== Segment start ==

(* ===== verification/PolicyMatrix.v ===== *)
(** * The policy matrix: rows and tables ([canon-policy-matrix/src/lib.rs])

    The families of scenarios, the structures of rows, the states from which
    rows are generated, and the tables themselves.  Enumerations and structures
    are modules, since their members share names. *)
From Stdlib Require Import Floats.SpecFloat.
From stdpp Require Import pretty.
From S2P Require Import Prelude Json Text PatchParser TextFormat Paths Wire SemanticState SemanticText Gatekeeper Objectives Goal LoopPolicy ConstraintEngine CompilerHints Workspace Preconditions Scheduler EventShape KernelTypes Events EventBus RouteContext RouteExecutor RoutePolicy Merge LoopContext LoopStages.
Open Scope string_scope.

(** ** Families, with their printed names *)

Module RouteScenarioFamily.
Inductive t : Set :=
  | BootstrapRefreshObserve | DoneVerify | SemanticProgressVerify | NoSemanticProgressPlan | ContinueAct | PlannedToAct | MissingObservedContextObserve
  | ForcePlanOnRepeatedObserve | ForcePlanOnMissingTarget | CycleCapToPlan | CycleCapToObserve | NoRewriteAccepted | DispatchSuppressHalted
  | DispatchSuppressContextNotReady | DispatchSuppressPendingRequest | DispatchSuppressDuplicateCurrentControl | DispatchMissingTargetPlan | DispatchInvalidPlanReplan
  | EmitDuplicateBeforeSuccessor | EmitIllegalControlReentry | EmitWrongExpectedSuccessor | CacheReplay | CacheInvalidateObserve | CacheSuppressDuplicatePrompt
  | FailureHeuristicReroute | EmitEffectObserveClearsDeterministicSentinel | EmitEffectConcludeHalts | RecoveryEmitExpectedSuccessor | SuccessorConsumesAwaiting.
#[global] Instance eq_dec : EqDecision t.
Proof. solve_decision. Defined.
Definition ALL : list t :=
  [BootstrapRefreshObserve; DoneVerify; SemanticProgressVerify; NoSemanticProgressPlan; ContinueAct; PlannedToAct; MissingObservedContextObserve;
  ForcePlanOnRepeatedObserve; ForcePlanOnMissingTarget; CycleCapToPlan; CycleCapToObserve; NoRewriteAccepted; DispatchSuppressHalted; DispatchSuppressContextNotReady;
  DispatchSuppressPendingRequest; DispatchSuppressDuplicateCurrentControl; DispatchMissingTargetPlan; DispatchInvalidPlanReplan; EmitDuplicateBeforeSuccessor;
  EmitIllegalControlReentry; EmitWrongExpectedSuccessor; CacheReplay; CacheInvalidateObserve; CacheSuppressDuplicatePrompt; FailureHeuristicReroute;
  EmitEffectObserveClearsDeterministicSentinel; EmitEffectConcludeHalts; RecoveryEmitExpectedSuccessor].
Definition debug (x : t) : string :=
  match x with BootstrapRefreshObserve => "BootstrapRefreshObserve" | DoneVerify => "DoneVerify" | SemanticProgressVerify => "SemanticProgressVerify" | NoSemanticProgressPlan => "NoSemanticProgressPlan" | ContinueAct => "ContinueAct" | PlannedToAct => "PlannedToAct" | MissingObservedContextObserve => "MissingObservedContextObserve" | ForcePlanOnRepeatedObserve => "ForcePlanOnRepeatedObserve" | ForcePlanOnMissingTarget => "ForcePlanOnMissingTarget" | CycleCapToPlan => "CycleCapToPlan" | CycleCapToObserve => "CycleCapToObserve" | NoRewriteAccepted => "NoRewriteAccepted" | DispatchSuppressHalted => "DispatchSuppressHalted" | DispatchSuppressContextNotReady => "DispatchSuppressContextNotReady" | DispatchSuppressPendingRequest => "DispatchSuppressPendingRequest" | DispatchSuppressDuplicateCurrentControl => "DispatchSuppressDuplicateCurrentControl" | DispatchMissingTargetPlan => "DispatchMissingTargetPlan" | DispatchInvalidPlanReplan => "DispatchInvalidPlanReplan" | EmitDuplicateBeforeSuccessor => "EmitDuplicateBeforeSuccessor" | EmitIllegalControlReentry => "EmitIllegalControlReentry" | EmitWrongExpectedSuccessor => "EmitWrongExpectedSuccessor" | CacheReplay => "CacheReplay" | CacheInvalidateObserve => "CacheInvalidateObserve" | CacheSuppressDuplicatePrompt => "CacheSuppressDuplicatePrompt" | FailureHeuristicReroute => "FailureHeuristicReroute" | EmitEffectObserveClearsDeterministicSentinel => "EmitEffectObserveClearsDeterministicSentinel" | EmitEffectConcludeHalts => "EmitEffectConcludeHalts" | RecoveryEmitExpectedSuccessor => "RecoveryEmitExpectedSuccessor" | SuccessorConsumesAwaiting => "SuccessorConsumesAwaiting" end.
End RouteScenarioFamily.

== Segment end ==
== Segment start ==

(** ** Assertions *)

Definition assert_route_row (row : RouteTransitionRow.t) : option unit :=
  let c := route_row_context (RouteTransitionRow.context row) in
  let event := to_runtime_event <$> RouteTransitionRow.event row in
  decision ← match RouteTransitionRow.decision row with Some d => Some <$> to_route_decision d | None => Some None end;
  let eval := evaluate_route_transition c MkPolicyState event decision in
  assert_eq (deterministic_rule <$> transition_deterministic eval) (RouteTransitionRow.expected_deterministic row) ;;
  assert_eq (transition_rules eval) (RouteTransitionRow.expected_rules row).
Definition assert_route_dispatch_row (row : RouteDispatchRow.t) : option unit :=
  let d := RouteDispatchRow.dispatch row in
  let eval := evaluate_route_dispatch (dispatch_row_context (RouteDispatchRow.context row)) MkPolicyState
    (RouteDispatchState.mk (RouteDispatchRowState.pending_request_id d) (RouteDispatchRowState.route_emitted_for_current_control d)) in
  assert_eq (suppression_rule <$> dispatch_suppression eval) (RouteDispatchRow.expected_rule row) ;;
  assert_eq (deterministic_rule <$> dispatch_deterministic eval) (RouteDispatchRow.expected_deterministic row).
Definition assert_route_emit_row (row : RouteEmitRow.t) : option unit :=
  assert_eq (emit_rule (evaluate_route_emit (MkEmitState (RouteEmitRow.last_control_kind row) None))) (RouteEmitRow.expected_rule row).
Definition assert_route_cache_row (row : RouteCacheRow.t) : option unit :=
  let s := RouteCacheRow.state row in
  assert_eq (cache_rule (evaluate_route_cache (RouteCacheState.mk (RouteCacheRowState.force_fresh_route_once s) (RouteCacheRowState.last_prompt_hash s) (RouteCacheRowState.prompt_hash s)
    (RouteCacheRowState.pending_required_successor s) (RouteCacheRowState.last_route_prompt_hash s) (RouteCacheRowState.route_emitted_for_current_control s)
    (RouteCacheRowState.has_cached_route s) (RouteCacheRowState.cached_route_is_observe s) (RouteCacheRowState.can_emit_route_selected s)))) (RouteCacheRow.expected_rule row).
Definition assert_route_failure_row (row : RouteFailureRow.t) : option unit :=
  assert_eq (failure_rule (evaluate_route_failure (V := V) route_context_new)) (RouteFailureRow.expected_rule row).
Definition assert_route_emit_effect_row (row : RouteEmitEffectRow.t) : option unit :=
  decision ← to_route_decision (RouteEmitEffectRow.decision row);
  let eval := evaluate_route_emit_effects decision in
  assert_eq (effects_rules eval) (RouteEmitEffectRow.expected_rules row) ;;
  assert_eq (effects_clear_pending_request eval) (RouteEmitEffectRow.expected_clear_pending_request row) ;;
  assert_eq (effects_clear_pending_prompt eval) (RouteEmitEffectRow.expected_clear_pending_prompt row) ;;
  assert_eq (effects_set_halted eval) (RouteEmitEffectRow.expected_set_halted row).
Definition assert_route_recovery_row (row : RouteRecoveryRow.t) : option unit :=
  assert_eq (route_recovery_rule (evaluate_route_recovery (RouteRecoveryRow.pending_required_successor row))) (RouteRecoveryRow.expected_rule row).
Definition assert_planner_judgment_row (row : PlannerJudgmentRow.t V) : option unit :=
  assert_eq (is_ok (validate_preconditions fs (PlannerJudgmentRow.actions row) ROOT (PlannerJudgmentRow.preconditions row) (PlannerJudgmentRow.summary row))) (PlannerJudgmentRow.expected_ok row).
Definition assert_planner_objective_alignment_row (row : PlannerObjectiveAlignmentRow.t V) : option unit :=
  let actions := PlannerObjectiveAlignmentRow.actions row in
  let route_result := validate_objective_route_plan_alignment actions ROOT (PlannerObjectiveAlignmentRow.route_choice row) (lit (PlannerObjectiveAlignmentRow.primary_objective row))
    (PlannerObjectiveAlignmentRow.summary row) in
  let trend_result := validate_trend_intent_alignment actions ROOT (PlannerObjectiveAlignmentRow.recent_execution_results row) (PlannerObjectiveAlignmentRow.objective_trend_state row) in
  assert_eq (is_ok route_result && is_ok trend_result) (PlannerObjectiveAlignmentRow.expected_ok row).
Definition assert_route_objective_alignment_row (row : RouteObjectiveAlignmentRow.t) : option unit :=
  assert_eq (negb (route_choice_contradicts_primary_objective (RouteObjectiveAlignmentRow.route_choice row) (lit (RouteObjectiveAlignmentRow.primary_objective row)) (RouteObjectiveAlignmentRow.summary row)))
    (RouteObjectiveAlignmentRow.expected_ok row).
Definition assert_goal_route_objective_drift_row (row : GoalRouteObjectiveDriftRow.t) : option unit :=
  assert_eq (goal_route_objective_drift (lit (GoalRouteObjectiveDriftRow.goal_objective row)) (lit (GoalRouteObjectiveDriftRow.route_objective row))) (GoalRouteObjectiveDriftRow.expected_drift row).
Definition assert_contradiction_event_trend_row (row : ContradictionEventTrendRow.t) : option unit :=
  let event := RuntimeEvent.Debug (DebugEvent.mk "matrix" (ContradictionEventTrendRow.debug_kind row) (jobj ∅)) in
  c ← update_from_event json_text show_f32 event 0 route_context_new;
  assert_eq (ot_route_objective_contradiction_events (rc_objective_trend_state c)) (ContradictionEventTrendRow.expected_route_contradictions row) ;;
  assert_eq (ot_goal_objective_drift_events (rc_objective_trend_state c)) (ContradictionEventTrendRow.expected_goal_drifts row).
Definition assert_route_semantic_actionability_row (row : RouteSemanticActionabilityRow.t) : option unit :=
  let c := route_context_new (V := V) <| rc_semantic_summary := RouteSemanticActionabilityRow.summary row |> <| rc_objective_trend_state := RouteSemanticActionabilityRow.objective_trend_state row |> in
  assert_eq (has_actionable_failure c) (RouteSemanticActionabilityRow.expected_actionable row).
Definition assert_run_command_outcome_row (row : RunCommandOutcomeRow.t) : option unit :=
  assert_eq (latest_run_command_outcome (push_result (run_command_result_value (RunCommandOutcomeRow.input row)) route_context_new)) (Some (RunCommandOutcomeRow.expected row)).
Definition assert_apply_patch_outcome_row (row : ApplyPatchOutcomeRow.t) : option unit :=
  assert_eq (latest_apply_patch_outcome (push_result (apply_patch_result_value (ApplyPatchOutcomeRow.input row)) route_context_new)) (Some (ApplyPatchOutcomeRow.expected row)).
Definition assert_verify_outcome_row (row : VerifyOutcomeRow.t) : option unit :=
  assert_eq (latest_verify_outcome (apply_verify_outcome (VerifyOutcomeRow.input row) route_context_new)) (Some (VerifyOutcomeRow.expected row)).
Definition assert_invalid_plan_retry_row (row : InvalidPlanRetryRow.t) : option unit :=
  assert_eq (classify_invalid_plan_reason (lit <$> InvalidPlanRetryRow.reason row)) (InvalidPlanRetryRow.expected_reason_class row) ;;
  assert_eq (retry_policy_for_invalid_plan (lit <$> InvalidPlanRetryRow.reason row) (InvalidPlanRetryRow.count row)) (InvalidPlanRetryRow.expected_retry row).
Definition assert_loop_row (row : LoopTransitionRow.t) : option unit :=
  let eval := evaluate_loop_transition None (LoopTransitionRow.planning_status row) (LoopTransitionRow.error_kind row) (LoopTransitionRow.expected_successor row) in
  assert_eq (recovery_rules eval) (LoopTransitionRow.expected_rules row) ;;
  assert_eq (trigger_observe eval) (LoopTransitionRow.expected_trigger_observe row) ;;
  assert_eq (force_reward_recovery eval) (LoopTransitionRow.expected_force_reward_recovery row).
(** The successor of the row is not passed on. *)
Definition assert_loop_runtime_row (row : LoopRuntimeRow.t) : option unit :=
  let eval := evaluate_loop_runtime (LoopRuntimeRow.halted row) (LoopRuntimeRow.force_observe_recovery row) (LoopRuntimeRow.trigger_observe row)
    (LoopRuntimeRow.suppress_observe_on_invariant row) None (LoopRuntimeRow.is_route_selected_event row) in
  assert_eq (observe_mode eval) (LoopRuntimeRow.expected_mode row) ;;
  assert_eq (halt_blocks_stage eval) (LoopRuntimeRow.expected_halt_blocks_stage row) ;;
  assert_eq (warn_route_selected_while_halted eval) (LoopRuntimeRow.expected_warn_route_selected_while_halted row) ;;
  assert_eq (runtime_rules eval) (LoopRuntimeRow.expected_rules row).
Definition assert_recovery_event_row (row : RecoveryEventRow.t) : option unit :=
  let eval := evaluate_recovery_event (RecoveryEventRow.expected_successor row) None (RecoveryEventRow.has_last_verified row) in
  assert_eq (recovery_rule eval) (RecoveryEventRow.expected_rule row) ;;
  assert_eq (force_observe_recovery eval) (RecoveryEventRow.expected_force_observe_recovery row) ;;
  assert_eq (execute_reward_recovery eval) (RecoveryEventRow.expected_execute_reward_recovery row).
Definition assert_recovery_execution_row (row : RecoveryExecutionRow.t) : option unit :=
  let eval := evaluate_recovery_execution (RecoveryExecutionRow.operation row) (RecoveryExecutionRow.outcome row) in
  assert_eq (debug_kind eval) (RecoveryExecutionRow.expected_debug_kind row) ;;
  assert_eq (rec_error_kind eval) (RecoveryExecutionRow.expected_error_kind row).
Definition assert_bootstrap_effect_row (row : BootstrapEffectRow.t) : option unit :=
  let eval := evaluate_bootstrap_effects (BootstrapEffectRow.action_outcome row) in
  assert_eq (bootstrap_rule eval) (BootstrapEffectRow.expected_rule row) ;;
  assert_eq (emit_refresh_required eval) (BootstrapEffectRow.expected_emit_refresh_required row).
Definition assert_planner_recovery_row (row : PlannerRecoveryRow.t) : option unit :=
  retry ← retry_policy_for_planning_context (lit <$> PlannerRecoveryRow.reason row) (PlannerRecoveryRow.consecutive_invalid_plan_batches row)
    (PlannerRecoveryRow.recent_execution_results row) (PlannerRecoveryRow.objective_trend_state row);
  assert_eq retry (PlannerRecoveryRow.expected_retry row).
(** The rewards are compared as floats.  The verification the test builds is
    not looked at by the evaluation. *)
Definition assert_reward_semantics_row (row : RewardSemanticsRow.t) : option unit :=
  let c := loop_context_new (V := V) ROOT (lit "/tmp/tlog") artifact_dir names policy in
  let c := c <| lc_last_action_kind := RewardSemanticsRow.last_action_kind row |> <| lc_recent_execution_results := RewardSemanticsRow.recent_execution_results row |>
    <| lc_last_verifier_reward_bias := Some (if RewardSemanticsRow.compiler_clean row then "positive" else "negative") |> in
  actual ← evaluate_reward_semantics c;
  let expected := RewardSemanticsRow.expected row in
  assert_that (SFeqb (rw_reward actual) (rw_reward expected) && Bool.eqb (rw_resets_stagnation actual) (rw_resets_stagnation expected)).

== Segment end ==

Quote the data above from the line containing "assert_eq (is_ok route_result" to the line containing "assert_eq (goal_route_objective_drift (lit", inclusive, and stop.

  assert_eq (is_ok route_result && is_ok trend_result) (PlannerObjectiveAlignmentRow.expected_ok row).
Definition assert_route_objective_alignment_row (row : RouteObjectiveAlignmentRow.t) : option unit :=
  assert_eq (negb (route_choice_contradicts_primary_objective (RouteObjectiveAlignmentRow.route_choice row) (lit (RouteObjectiveAlignmentRow.primary_objective row)) (RouteObjectiveAlignmentRow.summary row)))
    (RouteObjectiveAlignmentRow.expected_ok row).
Definition assert_goal_route_objective_drift_row (row : GoalRouteObjectiveDriftRow.t) : option unit :=
  assert_eq (goal_route_objective_drift (lit (GoalRouteObjectiveDriftRow.goal_objective row)) (lit (GoalRouteObjectiveDriftRow.route_objective row))) (GoalRouteObjectiveDriftRow.expected_drift row).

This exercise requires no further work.